▶ **Supplied data**
━━━━━━━━━━━━━━━━

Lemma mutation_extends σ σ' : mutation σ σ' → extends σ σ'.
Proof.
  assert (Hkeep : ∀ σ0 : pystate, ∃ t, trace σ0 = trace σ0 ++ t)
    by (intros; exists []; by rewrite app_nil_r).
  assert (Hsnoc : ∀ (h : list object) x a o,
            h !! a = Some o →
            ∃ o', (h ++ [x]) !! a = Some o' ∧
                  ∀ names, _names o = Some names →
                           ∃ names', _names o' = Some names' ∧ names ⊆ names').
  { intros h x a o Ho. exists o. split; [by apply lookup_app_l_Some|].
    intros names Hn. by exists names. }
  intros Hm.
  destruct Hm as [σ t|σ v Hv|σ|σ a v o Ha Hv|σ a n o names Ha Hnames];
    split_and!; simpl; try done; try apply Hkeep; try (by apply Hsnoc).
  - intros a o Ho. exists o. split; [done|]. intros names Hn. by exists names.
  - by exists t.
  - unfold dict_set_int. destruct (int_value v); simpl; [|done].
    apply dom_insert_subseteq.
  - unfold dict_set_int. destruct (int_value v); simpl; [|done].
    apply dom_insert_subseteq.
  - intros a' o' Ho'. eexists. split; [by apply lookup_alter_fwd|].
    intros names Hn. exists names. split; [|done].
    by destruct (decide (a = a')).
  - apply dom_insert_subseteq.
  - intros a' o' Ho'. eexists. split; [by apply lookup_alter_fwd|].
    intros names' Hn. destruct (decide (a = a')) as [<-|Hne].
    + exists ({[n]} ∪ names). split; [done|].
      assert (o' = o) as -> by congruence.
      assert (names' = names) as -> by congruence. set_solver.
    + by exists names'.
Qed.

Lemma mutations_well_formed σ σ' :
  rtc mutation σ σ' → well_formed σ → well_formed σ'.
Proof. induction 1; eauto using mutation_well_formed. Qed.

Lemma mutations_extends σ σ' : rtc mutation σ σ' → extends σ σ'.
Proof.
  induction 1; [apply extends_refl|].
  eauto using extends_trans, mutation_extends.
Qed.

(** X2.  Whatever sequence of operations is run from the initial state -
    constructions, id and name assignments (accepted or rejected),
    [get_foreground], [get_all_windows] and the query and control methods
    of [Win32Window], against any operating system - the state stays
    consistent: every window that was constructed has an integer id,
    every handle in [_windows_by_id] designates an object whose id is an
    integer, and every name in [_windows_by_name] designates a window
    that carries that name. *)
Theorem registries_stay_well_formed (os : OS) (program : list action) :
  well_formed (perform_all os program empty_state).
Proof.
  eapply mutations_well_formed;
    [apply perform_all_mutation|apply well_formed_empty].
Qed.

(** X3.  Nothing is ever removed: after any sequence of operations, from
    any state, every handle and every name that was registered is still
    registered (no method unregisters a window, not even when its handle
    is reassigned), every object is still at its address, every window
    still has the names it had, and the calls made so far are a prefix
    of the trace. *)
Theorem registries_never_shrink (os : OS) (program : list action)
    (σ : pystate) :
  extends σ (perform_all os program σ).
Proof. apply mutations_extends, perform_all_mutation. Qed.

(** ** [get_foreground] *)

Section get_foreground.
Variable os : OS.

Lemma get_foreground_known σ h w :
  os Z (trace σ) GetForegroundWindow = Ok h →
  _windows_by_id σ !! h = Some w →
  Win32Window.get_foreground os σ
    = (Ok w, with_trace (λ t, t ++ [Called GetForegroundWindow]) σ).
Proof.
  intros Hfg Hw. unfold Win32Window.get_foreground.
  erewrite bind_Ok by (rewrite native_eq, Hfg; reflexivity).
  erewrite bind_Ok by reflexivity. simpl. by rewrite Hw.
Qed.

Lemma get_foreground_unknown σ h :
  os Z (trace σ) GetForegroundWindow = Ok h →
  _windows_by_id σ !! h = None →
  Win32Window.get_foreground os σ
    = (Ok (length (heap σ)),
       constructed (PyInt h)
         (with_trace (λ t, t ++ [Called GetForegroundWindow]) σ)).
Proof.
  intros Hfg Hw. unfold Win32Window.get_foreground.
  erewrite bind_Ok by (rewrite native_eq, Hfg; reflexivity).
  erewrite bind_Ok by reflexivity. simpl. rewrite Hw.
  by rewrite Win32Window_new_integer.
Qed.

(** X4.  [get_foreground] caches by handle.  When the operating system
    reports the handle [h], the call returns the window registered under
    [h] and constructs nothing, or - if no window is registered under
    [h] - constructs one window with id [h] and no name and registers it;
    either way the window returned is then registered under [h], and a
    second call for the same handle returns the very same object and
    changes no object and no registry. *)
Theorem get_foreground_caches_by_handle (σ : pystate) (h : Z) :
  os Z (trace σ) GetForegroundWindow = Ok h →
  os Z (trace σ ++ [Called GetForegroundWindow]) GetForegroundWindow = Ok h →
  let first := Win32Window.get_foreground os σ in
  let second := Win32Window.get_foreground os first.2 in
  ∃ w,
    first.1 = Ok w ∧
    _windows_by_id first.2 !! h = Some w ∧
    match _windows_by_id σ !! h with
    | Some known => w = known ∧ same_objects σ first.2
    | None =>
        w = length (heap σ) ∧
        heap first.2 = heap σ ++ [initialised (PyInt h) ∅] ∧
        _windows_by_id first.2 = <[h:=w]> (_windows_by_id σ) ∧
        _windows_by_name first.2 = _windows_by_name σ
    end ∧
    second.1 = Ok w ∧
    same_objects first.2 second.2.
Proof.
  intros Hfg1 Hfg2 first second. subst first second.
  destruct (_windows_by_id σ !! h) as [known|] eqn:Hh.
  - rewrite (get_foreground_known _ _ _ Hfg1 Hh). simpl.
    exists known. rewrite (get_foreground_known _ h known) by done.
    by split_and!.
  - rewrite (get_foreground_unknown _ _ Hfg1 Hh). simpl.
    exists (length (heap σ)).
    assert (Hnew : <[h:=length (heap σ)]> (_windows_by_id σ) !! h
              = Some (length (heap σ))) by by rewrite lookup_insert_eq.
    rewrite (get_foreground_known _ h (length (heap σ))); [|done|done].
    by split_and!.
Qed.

━━━━━━━━━━━━━━━━

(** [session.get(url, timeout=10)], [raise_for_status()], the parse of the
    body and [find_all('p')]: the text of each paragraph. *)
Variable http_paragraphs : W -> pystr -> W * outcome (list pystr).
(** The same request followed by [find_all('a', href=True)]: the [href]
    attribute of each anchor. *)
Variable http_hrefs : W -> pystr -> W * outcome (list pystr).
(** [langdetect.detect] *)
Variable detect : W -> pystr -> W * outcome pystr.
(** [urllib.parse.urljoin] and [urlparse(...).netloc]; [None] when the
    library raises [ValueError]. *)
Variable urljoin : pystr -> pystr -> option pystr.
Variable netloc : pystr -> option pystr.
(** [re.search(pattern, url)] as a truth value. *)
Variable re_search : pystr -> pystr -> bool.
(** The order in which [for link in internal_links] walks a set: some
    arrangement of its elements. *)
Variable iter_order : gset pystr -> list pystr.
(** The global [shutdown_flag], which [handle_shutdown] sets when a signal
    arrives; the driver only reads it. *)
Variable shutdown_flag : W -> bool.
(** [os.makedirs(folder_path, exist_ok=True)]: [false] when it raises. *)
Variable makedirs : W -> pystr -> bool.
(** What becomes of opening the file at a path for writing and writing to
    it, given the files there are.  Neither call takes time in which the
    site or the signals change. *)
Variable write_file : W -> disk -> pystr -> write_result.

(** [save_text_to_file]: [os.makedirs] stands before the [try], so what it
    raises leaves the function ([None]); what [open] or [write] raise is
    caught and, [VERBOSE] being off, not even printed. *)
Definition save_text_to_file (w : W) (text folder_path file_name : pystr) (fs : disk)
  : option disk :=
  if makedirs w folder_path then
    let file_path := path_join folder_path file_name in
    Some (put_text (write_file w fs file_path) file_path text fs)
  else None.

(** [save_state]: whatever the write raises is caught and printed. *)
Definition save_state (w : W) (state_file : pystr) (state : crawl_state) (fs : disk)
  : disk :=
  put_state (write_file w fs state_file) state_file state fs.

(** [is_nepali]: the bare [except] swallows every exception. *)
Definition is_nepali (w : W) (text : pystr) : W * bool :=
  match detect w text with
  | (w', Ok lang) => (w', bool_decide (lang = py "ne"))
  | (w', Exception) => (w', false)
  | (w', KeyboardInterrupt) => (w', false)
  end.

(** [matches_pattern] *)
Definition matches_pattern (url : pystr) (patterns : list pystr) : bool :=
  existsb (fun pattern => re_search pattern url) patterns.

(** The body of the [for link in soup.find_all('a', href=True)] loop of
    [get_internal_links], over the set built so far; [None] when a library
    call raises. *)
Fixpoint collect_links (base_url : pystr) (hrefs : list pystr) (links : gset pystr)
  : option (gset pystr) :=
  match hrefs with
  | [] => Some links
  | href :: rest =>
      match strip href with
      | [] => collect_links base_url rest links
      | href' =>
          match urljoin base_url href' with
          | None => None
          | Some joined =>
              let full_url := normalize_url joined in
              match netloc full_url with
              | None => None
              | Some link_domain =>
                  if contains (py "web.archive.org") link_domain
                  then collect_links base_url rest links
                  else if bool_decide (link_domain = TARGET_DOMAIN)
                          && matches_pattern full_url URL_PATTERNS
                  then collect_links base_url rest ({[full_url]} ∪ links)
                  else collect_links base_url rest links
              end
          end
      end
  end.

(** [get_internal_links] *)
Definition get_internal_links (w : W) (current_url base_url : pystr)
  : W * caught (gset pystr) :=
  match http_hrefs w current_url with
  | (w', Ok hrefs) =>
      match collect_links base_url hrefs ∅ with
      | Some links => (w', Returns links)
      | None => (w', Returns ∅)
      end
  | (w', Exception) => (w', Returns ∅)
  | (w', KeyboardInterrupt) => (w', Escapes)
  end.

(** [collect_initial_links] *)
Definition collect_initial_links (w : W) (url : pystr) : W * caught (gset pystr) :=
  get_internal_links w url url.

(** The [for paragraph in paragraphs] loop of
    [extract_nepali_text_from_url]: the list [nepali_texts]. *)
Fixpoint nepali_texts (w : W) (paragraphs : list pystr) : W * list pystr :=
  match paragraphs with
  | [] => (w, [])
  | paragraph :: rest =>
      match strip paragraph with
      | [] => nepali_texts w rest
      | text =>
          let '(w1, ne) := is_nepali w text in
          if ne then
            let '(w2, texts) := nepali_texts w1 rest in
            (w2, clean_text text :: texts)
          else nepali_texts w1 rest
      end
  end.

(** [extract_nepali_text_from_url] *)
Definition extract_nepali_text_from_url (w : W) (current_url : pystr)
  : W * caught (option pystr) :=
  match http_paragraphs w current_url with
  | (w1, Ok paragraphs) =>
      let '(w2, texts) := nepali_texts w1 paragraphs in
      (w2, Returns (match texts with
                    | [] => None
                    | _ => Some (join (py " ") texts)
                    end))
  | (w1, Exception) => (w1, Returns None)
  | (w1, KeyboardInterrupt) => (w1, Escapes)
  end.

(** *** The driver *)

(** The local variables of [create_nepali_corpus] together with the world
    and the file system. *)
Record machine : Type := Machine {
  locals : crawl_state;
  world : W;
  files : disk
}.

━━━━━━━━━━━━━━━━

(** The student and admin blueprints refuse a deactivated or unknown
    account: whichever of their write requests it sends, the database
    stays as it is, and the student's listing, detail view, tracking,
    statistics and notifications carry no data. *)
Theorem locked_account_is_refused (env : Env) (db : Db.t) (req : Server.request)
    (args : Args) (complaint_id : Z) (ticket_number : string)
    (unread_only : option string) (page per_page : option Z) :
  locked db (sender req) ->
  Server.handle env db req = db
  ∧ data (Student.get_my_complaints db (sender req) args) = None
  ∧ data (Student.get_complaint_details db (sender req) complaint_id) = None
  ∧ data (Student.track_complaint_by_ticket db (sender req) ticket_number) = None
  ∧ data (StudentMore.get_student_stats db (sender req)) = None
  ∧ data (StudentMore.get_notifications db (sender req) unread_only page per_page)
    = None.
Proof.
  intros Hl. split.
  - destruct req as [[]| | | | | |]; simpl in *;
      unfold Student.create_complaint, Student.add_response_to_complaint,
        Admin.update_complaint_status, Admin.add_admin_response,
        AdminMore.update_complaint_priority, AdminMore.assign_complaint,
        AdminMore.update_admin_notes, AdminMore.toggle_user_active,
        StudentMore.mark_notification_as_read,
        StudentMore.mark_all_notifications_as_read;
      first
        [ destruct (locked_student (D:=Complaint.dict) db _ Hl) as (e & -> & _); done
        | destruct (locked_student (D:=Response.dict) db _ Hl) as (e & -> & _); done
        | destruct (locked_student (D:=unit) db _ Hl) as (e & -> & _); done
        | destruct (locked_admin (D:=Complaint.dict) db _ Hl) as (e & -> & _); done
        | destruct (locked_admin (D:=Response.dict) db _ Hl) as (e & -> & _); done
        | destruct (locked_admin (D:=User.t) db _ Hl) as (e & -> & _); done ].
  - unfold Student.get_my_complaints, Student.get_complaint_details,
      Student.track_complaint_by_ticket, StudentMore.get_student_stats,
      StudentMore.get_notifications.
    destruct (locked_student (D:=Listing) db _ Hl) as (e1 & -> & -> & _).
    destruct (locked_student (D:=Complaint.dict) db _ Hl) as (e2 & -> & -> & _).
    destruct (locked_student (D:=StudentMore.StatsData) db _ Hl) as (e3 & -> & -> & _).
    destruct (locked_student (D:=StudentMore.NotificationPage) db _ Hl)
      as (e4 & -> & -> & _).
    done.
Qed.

━━━━━━━━━━━━━━━━

There is a line with "call raises. *)" and a line with "Some link_domain =>" above. Copy exactly those two lines and all lines between them, with nothing else.

    call raises. *)
Fixpoint collect_links (base_url : pystr) (hrefs : list pystr) (links : gset pystr)
  : option (gset pystr) :=
  match hrefs with
  | [] => Some links
  | href :: rest =>
      match strip href with
      | [] => collect_links base_url rest links
      | href' =>
          match urljoin base_url href' with
          | None => None
          | Some joined =>
              let full_url := normalize_url joined in
              match netloc full_url with
              | None => None
              | Some link_domain =>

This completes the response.